» **Aim of the task**
Reproduce the entries shown below only from the line with "apply peel_loop_sound in" down to the line with "(** The first", keeping both end lines and copying each one exactly.

(Saved entries)
Lemma bsteps_ok c c' :
  rtc bstep c c' -> config_ok c ->
  config_ok c' /\ no_higher (b_max c') (b_max c) /\
  (forall p, pin_of (b_allow c) = Some p ->
     exists p', pin_of (b_allow c') = Some p' /\ a_name p' = a_name p).
Proof.
  induction 1 as [c|c c1 c' Hs _ IH]; intros Hok.
  { split; [done|]. split; [unfold no_higher; lia|eauto]. }
  destruct (bstep_ok _ _ Hs Hok) as (Hok1 & Hm & Hp). destruct (IH Hok1) as (? & Hm' & Hp').
  split; [done|]. split; [unfold no_higher in *; lia|].
  intros p Hin. destruct (Hp p Hin) as (p1 & E1 & N1). destruct (Hp' p1 E1) as (p2 & E2 & N2).
  exists p2. split; [done|congruence].
Qed.

(** Goroutines that have not started. *)
Definition fresh (t : bthread) : Prop :=
  match t with TAdd _ | TEnter _ => True | _ => False end.

Lemma fresh_ok ts : Forall fresh ts -> Forall bthread_ok ts.
Proof. intros Hf. eapply Forall_impl; [exact Hf|]. by intros []. Qed.

(** nothing raises a request's fuel ceiling.  However the charges and the
    allowance entries of its goroutines interleave, between any two moments of
    the run the ceiling is kept or lowered. *)
Theorem ceiling_never_raised c0 c c' :
  Forall fresh (b_threads c0) -> rtc bstep c0 c -> rtc bstep c c' ->
  no_higher (b_max c') (b_max c).
Proof.
  intros Hf H1 H2. destruct (bsteps_ok _ _ H1 (fresh_ok _ Hf)) as (Hok & _).
  by destruct (bsteps_ok _ _ H2 Hok) as (_ & ? & _).
Qed.

(** entering an allowance is write-once: after any interleaving that has
    pinned an allowance, every later moment of the run has an allowance of the
    same name pinned. *)
Theorem allowance_write_once c0 c c' p :
  Forall fresh (b_threads c0) -> rtc bstep c0 c -> rtc bstep c c' ->
  pin_of (b_allow c) = Some p ->
  exists p', pin_of (b_allow c') = Some p' /\ a_name p' = a_name p.
Proof.
  intros Hf H1 H2 Hp. destruct (bsteps_ok _ _ H1 (fresh_ok _ Hf)) as (Hok & _).
  destruct (bsteps_ok _ _ H2 Hok) as (_ & _ & ?). auto.
Qed.

(** Two goroutines enter different allowances at once: the second loses its
    swap, looks again and is refused. *)
Definition chk (n : string) : AllowanceCheck := mkCheck n true 40 10 None.
Definition race_start : bconfig := mkBConfig 5 100 None 0 [TEnter (chk "a"); TEnter (chk "b")].
Definition race_mid : bconfig :=
  mkBConfig 5 100 (Some (0%nat, mkPin "a" 40 None 35 false)) 1
    [TLower 35; TCas (chk "b") None (mkPin "b" 40 None 35 false)].
Definition race_end : bconfig :=
  mkBConfig 5 35 (Some (0%nat, mkPin "a" 40 None 35 false)) 1 [TEnd; TRefused "a"].

Ltac first_thread := eapply (bstep_thread _ _ _ _ _ _ _ _ _ _ []).
Ltac second_thread :=
  cbn [app]; match goal with |- bstep (mkBConfig _ _ _ _ [?t; _]) _ =>
    eapply (bstep_thread _ _ _ _ _ _ _ _ _ _ [t] []) end.

Lemma race_first : rtc bstep race_start race_mid.
Proof.
  eapply rtc_l; [first_thread; apply ts_load; done|].
  eapply rtc_l; [second_thread; apply ts_load; done|].
  eapply rtc_l; [first_thread; apply ts_fuel|].
  eapply rtc_l; [second_thread; apply ts_fuel|].
  eapply rtc_l; [first_thread; apply ts_max|].
  eapply rtc_l; [second_thread; apply ts_max|].
  eapply rtc_l; [first_thread; apply ts_swap|]. reflexivity.
Qed.

Lemma race_second : rtc bstep race_mid race_end.
Proof.
  unfold race_mid.
  eapply rtc_l; [second_thread; by apply ts_retry|].
  eapply rtc_l; [second_thread; by apply ts_refused|].
  eapply rtc_l; [first_thread; apply ts_high; lia|].
  eapply rtc_l; [first_thread; apply ts_lower|]. reflexivity.
Qed.

Lemma ceiling_never_raised_witness :
  no_higher (b_max race_end) (b_max race_mid) /\ b_max race_mid = 100 /\ b_max race_end = 35.
Proof.
  split; [|split; reflexivity].
  apply (ceiling_never_raised race_start); [repeat constructor|apply race_first|apply race_second].
Defined.

Lemma allowance_write_once_witness :
  exists p', pin_of (b_allow race_end) = Some p' /\ a_name p' = "a".
Proof.
  apply (allowance_write_once race_start race_mid race_end (mkPin "a" 40 None 35 false));
    [repeat constructor|apply race_first|apply race_second|reflexivity].
Defined.

(** ** The trip through the envelope *)

(** What an envelope carries: the ceiling is the configured one, or the one the
    pinned allowance set, and no refusal is pending. *)
Definition carried (conf : Config) (s : budgetState) : Prop :=
  maxTTL s = OpScopeTTLMax conf /\ penaltyMs s = OpRepeatPenaltyMs conf /\
  match allowance s with
  | None => maxFuel s = MaxFuelPerRequest conf
  | Some p =>
      a_name p <> "" /\ a_denied p = false /\
      (a_cap p = 0 /\ maxFuel s = MaxFuelPerRequest conf \/
       0 < a_cap p /\ maxFuel s = a_cap p /\ no_higher (a_cap p) (MaxFuelPerRequest conf))
  end.

(** The budget with the reset of its allowance cut to the second. *)
Definition whole_seconds (s : budgetState) : budgetState :=
  match allowance s with
  | None => s
  | Some p => set_allowance s (Some (mkPin (a_name p) (a_limit p)
                (option_map (fun t => t / Second * Second) (a_resetsAt p)) (a_cap p) (a_denied p)))
  end.

(** suspending and resuming a request keeps its budget: hydrating from the
    envelope the budget was written to, in a fresh context, gives back the
    fuel, the countdown, the history, the ceiling and the pinned allowance, its
    reset cut to the second; only the diagnostic ring starts empty. *)
Theorem sync_load_roundtrip conf s raw :
  carried conf s -> (allowance s = None -> e_allowance raw = None) ->
  loadBudget None (syncBudgetToEnvelope (Some s) raw) conf = set_history (whole_seconds s) (seen s) [].
Proof.
  intros (Ht & Hp & Ha) Hraw. unfold loadBudget, syncBudgetToEnvelope, restoreAllowance, whole_seconds.
  cbn [e_fuel_used e_ttl e_seen e_allowance].
  change (default [] (Some (elements (seen s)))) with (elements (seen s)).
  rewrite list_to_set_elements_L. destruct s as [fl tl mf mt pm al sn rc]. simpl in *.
  destruct al as [p|]; [|rewrite Hraw by done; unfold set_history; simpl; by subst].
  destruct Ha as (Hn & Hd & Hc). destruct p as [nm lim rs cap dn]. simpl in *.
  apply String.eqb_neq in Hn. rewrite Hn. subst dn mt pm.
  assert (Er : option_map (fun t => t * Second) (option_map (fun t => t / Second) rs) =
               option_map (fun t => t / Second * Second) rs) by (by destruct rs). rewrite Er.
  destruct Hc as [[-> ->]|(Hc & -> & Hh)]; [done|].
  destruct (Z.ltb_spec 0 cap); [|lia]. simpl. unfold no_higher in Hh.
  destruct (Z.leb_spec (MaxFuelPerRequest conf) 0); [done|].
  destruct (Z.leb_spec cap (MaxFuelPerRequest conf)); [done|lia].
Qed.

Definition toy_conf : Config := mkConfig 3 10 100.

Lemma sync_load_roundtrip_witness :
  let s := (EnterAllowance toy_budget (chk "a")).2 in
  loadBudget None (syncBudgetToEnvelope (Some s) (mkEnv None None None None)) toy_conf =
    set_history s (seen s) [] /\ maxFuel s = 30 /\ AllowanceScope (Some s) = "a".
Proof.
  intros s. split; [|split; reflexivity]. apply sync_load_roundtrip; [|discriminate].
  split; [reflexivity|]. split; [reflexivity|]. split; [discriminate|]. split; [reflexivity|].
  right. split; [reflexivity|]. split; [reflexivity|]. right. split; [reflexivity|discriminate].
Defined.

(** The operations keep a budget the envelope can carry, entries that are
    refused apart. *)
Lemma carried_addFuel conf s cost stage : carried conf s -> carried conf (addFuel s cost stage).2.
Proof. done. Qed.

(** The values an entry computes do not overflow. *)
Definition entry_in_range (s : budgetState) (c : AllowanceCheck) : Prop :=
  0 <= fuel s /\ 0 <= c_Used c <= MaxInt64 /\ 0 <= c_Fuel c <= MaxInt64 /\
  fuel s + c_Fuel c <= MaxInt64.

Lemma entry_pin_cap conf s c :
  carried conf s -> c_Defined c = true -> entry_in_range s c ->
  let p := entry_pin c (allowance s) (fuel s) (maxFuel s) in
  a_denied p = false ->
  a_cap p = 0 /\ maxFuel s = MaxFuelPerRequest conf \/
  0 < a_cap p /\ (maxFuel s <= 0 \/ a_cap p <= maxFuel s) /\
  no_higher (a_cap p) (MaxFuelPerRequest conf).
Proof.
  intros (_ & _ & Ha) Hdef (Hf & Hu & Hcf & Hm). unfold entry_pin. rewrite Hdef. simpl negb. cbv iota.
  rewrite (wrap64_id (c_Fuel c - c_Used c)) by (unfold_int64; lia).
  destruct (Z.leb_spec (c_Fuel c - c_Used c) 0); [done|]. intros _. simpl a_cap.
  rewrite wrap64_id by (unfold_int64; lia). unfold no_higher.
  destruct (Z.leb_spec (maxFuel s) 0), (Z.ltb_spec (fuel s + (c_Fuel c - c_Used c)) (maxFuel s));
    simpl; destruct (allowance s) as [p|]; try (destruct Ha as (_ & _ & [[Hc Hx]|(Hc & Hx & [?|?])]));
    try lia.
  all: destruct (Z.eqb_spec (a_cap p) (maxFuel s)); lia.
Qed.

Lemma carried_Enter conf s c s' :
  carried conf s -> c_Name c <> "" -> c_Defined c = true -> entry_in_range s c ->
  EnterAllowance s c = (inl false, s') -> carried conf s'.
Proof.
  intros Hs Hn Hdef Hr. pose proof (entry_pin_cap conf s c Hs Hdef Hr) as Hcap.
  pose proof (entry_pin_name c (allowance s) (fuel s) (maxFuel s)) as Hnm. cbv zeta in Hcap.
  unfold EnterAllowance. set (p := entry_pin _ _ _ _) in *.
  destruct Hs as (Ht & Hp & _).
  assert (Hgo : (inl (a_denied p) : bool + AllowanceErr,
                 if 0 <? a_cap p then lowerMaxFuel (set_allowance s (Some p)) (a_cap p)
                 else set_allowance s (Some p)) = (inl false, s') -> carried conf s').
  { intros E. injection E as Ed <-. rewrite Ed in Hcap. specialize (Hcap eq_refl).
    unfold carried, lowerMaxFuel. simpl.
    destruct (Z.ltb_spec 0 (a_cap p)); [destruct (Z.ltb_spec 0 (maxFuel s)); simpl;
      [destruct (Z.leb_spec (maxFuel s) (a_cap p))|]|]; simpl;
      (split; [done|]); (split; [done|]); (split; [congruence|]); (split; [done|]);
      unfold no_higher in *; lia. }
  destruct (allowance s) as [q|]; [destruct (negb _); [done|]|]; exact Hgo.
Qed.
Lemma ff_loop_result st : stack_ok st -> forall n f prev w, 0 <= f ->
  (length (ahead st f) <= n)%nat -> walk_result st f (ff_loop n st prev (look st f) w).
Proof.
  intros Hs. induction n as [|n IH]; intros f prev w Hf Hn;
    destruct (look st f) as [|o os] eqn:El.
  1, 3: (intros sc op Hsc _ Hop _; rewrite (look_none st f sc El Hsc) in Hop; by apply not_elem_of_nil in Hop).
  all: assert (Ho : o ∈ look st f) by (rewrite El; apply elem_of_cons; auto);
    pose proof (ahead_shrinks st f o Ho) as Ha.
  1: lia.
  cbn [ff_loop].
  destruct (look_scope st f o Ho) as [Hge _].
  assert (Hsc : scope_ok (op_Scope o)) by (by apply (look_scope_ok st f)).
  destruct (enter prev _ (sync w)) as [out|w'] eqn:Ee.
  { destruct (enter_ends _ _ _ _ Ee) as (e & w' & ->). cbn. eauto. }
  rewrite <- El. pose proof (look_again st f o Ho) as Hag.
  destruct (resonate (ws_raw w') (look st f)) as [[|r rs]|e] eqn:Er; [| |done].
  - rewrite El, (nextFloor_one st f) by done. unfold ops_for_stage.
    rewrite StageParse_stage_of by (destruct Hs; unfold scope_ok in *; (done || lia)).
    specialize (IH (op_Scope o + 1) (stage_of st (op_Scope o)) w' ltac:(unfold scope_ok in *; lia) ltac:(lia)).
    assert (Hd : forall sc op, f <= sc -> op ∈ look st sc -> op_Scope op = sc ->
              ~ op_Scope o + 1 <= sc -> dead st sc).
    { intros sc op Hfs Hop Eop Hn'. pose proof (between_empty st f o sc op Ho Hfs Hop Eop).
      assert (sc = op_Scope o) as -> by lia. exists (ws_raw w'). by rewrite Hag. }
    destruct (ff_loop n st _ (look st (op_Scope o + 1)) w'); cbn [walk_result] in *.
    + destruct IH as (sc & Hle & -> & Hne & Hr & Hall). exists sc. split; [lia|]. split; [done|]. split; [done|].
      split; [done|]. intros k op Hfk Hk Hop Eop.
      destruct (Z.le_gt_cases (op_Scope o + 1) k); [by apply (Hall k op)|]. by apply (Hd k op); [..|lia].
    + destruct IH as (sc & Hle & ->). exists sc. split; [lia|done].
    + done.
    + intros k op Hfk _ Hop Eop.
      destruct (Z.le_gt_cases (op_Scope o + 1) k); [by apply (IH k op)|]. by apply (Hd k op); [..|lia].
    + done.
  - cbn [walk_result]. exists (op_Scope o). rewrite Hag. split; [done|]. split; [done|]. split; [done|].
    split; [done|]. intros k op Hfk Hk Hop Eop. pose proof (between_empty st f o k op Ho Hfk Hop Eop). lia.
Qed.
End Walk.

(** ** The lookup of the ops index is such a lookup *)

Lemma lookupOpsExact_none {R} snap st f f' t :
  lookupOpsExact snap st f t = ([] : list (Operation R)) -> f <= f' -> lookupOpsExact snap st f' t = ([] : list (Operation R)).
Proof.
  intros H Hf. destruct (lookupOpsExact snap st f' t) as [|o os] eqn:E; [done|].
  destruct (lookupOpsExact_sound snap st f' t o) as (r & Hr & -> & Hm & Hs & _); [rewrite E; apply elem_of_cons; auto|].
  unfold lookupOpsExact in H. pose proof (min_at_or_above_spec f (stack_rows snap t st)) as Hspec.
  assert (Hrs : r ∈ stack_rows snap t st) by (apply list_elem_of_In, List.filter_In; by rewrite <- list_elem_of_In).
  destruct (min_at_or_above f _) as [m|]; [|specialize (Hspec r Hrs); lia].
  destruct Hspec as (_ & (r' & Hr' & <-) & _).
  assert (Hin : r' ∈ at_scope (row_scope r') (stack_rows snap t st)).
  { apply list_elem_of_In, List.filter_In. rewrite <- list_elem_of_In. split; [done|apply Z.eqb_refl]. }
  destruct (at_scope (row_scope r') _); [by apply not_elem_of_nil in Hin|done].
Qed.

Lemma lookupOpsExact_between {R} snap st f f' t (op : Operation R) :
  op ∈ lookupOpsExact snap st f t -> f <= f' <= op_Scope op ->
  lookupOpsExact snap st f' t = (lookupOpsExact snap st f t : list (Operation R)).
Proof.
  intros Hop Hf. unfold lookupOpsExact in *.
  pose proof (min_at_or_above_spec f (stack_rows snap t st)) as H1.
  pose proof (min_at_or_above_spec f' (stack_rows snap t st)) as H2.
  destruct (min_at_or_above f _) as [m|]; [|by apply not_elem_of_nil in Hop].
  apply list_elem_of_fmap in Hop as (r & -> & Hr). apply list_elem_of_In, List.filter_In in Hr as [Hr Er%Z.eqb_eq].
  apply list_elem_of_In in Hr. cbn in Hf.
  destruct (min_at_or_above f' _) as [m'|]; [|specialize (H2 r Hr); lia].
  destruct H1 as (_ & _ & H1), H2 as (Hm' & (r' & Hr' & Er') & H2).
  specialize (H2 r Hr ltac:(lia)). specialize (H1 r' Hr' ltac:(lia)). by replace m' with m by lia.
Qed.

Lemma lookupOpsExact_one {R} snap st f t (op op' : Operation R) :
  op ∈ lookupOpsExact snap st f t -> op' ∈ lookupOpsExact snap st f t -> op_Scope op = op_Scope op'.
Proof.
  unfold lookupOpsExact. destruct (min_at_or_above _ _); [|by intros ?%not_elem_of_nil].
  intros (r & -> & Hr)%list_elem_of_fmap (r' & -> & Hr')%list_elem_of_fmap.
  apply list_elem_of_In, List.filter_In in Hr as [_ Er%Z.eqb_eq], Hr' as [_ Er'%Z.eqb_eq]. cbn. lia.
Qed.

(** Lookups that agree where the walk stops, and are empty where it passes. *)
Lemma peel_loop_agree {R} (look look' : string -> list (Operation R)) peel n prefix rows op :
  (forall p, look p = [] -> look' p = []) -> (forall p, op ∈ look p -> look' p = look p) ->
  peel_loop look peel n prefix = Some rows -> op ∈ rows -> peel_loop look' peel n prefix = Some rows.
Proof.
  intros Hn Hs. revert prefix; induction n as [|n IH]; intros prefix H Hop; [done|]. cbn [peel_loop] in *.
  destruct (look prefix) as [|o os] eqn:E.
  - rewrite (Hn _ E). destruct peel; [|done]. destruct (peelParent prefix); [|done]. eauto.
  - simplify_eq. by rewrite Hs, E by (by rewrite E).
Qed.

Section SqlLookup.
Context {R : Type} (snap : Snapshot) (tenant : string) (peel : bool).

Definition sql_look (st : string) (f : Z) : list (Operation R) :=
  default [] (OpsForStage_sql snap tenant peel st f).

Lemma sql_look_run st f : OpsForStage_sql snap tenant peel st f = Some (sql_look st f).
Proof.
  unfold sql_look, OpsForStage_sql.
  destruct (peel_loop_total (fun p => lookupOpsExact (R := R) snap p f tenant) (negb (Contains st "%") && peel)
              (peel_turns st) st) as [rows ->]; [unfold peel_turns; lia|done].
Qed.

Lemma sql_look_in st f op : op ∈ sql_look st f -> exists p, op ∈ lookupOpsExact snap p f tenant /\ sql_look st f = lookupOpsExact snap p f tenant.
Proof.
  intros Hop. pose proof (sql_look_run st f) as H. unfold OpsForStage_sql in H.
  apply peel_loop_sound in H as (p & _ & E & _); [|intros E; rewrite E in Hop; by apply not_elem_of_nil in Hop].
  exists p. rewrite <- E in Hop |- *. done.
Qed.
(* ===== verification/OpClauses.v ===== *)
(** * The clauses of a rule around its op (chassis/processor/processor.go)

    Which ops of a scope run ([ResonatingOps]: WHEN, then PRIORITY), SET before
    the op ([DecorateInput]), and what becomes of its answer ([finishOutput]:
    the debug strip, the projection of [Sanitize], EMIT).  Documents are those
    of [Sanitize]; logging and trace records are left out. *)

From Stdlib Require Import Ascii String ZArith Lia Bool.
From stdpp Require Import base tactics list strings gmap.
From S2P Require Import Prelude GoStrings GoStrconv Token Lexer Ast Runtime Opname Resonator JsonxPath Txcguard Parser Budget OpsIndex GoJson Builder BuilderFacts Sanitize.

(** ** WHEN and PRIORITY *)

Section Resonating.
Context {R Err : Type}.
Variable parse : string -> R + Err.
Variable WhenMatches : R -> bool.
Variable Priority : R -> Z.

(** The first loop: parse what is not parsed, keep what matches the input.  The
    first rule that does not parse ends it. *)
Fixpoint matching (ops : list (Operation R)) : list (Operation R * R) + Err :=
  match ops with
  | [] => inl []
  | op :: ops =>
      match (match op_Resonator op with Some r => inl r | None => parse (op_Txcl op) end) with
      | inr e => inr e
      | inl r =>
          match matching ops with
          | inr e => inr e
          | inl l => inl (if WhenMatches r then (op, r) :: l else l)
          end
      end
  end.

Definition highestPriority (l : list (Operation R * R)) : Z :=
  foldl (fun h o => if (h <? Priority (snd o))%Z then Priority (snd o) else h) 0%Z l.

(** FNV-1a, 32 bits. *)
Fixpoint fnv32a_from (h : Z) (s : string) : Z :=
  match s with
  | EmptyString => h
  | String c s => fnv32a_from (Z.lxor h (Z.of_nat (bval c)) * 16777619 mod 4294967296)%Z s
  end.
Definition fnv32a (s : string) : Z := fnv32a_from 2166136261 s.

Definition pick_priority (hashSeed : string) (h : Z) (l : list (Operation R * R)) : list (Operation R * R) :=
  let top := List.filter (fun o => (Priority (snd o) =? h)%Z) l in
  match top with
  | [] => List.firstn 1 l
  | o :: _ =>
      if (1 <? length top)%nat && negb (hashSeed =s "")
      then [default o (top !! Z.to_nat (fnv32a hashSeed mod Z.of_nat (length top)))]
      else [o]
  end.

(** The ops a scope runs, before their SET, WITH and SELECT are applied. *)
Definition choose (hashSeed : string) (ops : list (Operation R)) : list (Operation R * R) + Err :=
  match matching ops with
  | inr e => inr e
  | inl l =>
      let h := highestPriority l in
      inl (if (h =? 0)%Z then l else match l with [] => [] | _ => pick_priority hashSeed h l end)
  end.
End Resonating.

(** ** Documents with values *)

(** [d_bset] is [txcguard.BoundedSet], [d_set] plain [sjson.Set]; [d_fail] is
    [failPayload]. *)
Class DocEnv (D : Type) := {
  d_env : D -> Env;
  d_exists : D -> string -> bool;
  d_bset : D -> string -> any -> option D;
  d_set : D -> string -> any -> option D;
  d_budget : D -> EnvBudget;
  d_contains : D -> string -> bool;
  d_blank : D;
  d_braces : D;
  d_fail : string -> D }.

Section Clauses.
Context {D : Type} `{!Docs D} `{!DocEnv D} `{!Funcs}.

(** Set-if-absent; the error carries the path that failed. *)
Fixpoint DecorateInput (input : D) (overrides : list BranchValue) : D * option (string * FuncErr) :=
  match overrides with
  | [] => (input, None)
  | ov :: overrides =>
      let branch := TrimPrefix (bv_Path ov) "." in
      if d_exists input branch then DecorateInput input overrides
      else match Resolve (bv_Value ov) (d_env input) with
           | inr err => (input, Some (bv_Path ov, err))
           | inl val =>
               match d_bset input branch val with
               | None => DecorateInput input overrides
               | Some altered => DecorateInput altered overrides
               end
           end
  end.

» **Task result**
  apply peel_loop_sound in H as (p & _ & E & _); [|intros E; rewrite E in Hop; by apply not_elem_of_nil in Hop].
  exists p. rewrite <- E in Hop |- *. done.
Qed.
(* ===== verification/OpClauses.v ===== *)
(** * The clauses of a rule around its op (chassis/processor/processor.go)

    Which ops of a scope run ([ResonatingOps]: WHEN, then PRIORITY), SET before
    the op ([DecorateInput]), and what becomes of its answer ([finishOutput]:
    the debug strip, the projection of [Sanitize], EMIT).  Documents are those
    of [Sanitize]; logging and trace records are left out. *)

From Stdlib Require Import Ascii String ZArith Lia Bool.
From stdpp Require Import base tactics list strings gmap.
From S2P Require Import Prelude GoStrings GoStrconv Token Lexer Ast Runtime Opname Resonator JsonxPath Txcguard Parser Budget OpsIndex GoJson Builder BuilderFacts Sanitize.

(** ** WHEN and PRIORITY *)

Section Resonating.
Context {R Err : Type}.
Variable parse : string -> R + Err.
Variable WhenMatches : R -> bool.
Variable Priority : R -> Z.

(** The first loop: parse what is not parsed, keep what matches the input.  The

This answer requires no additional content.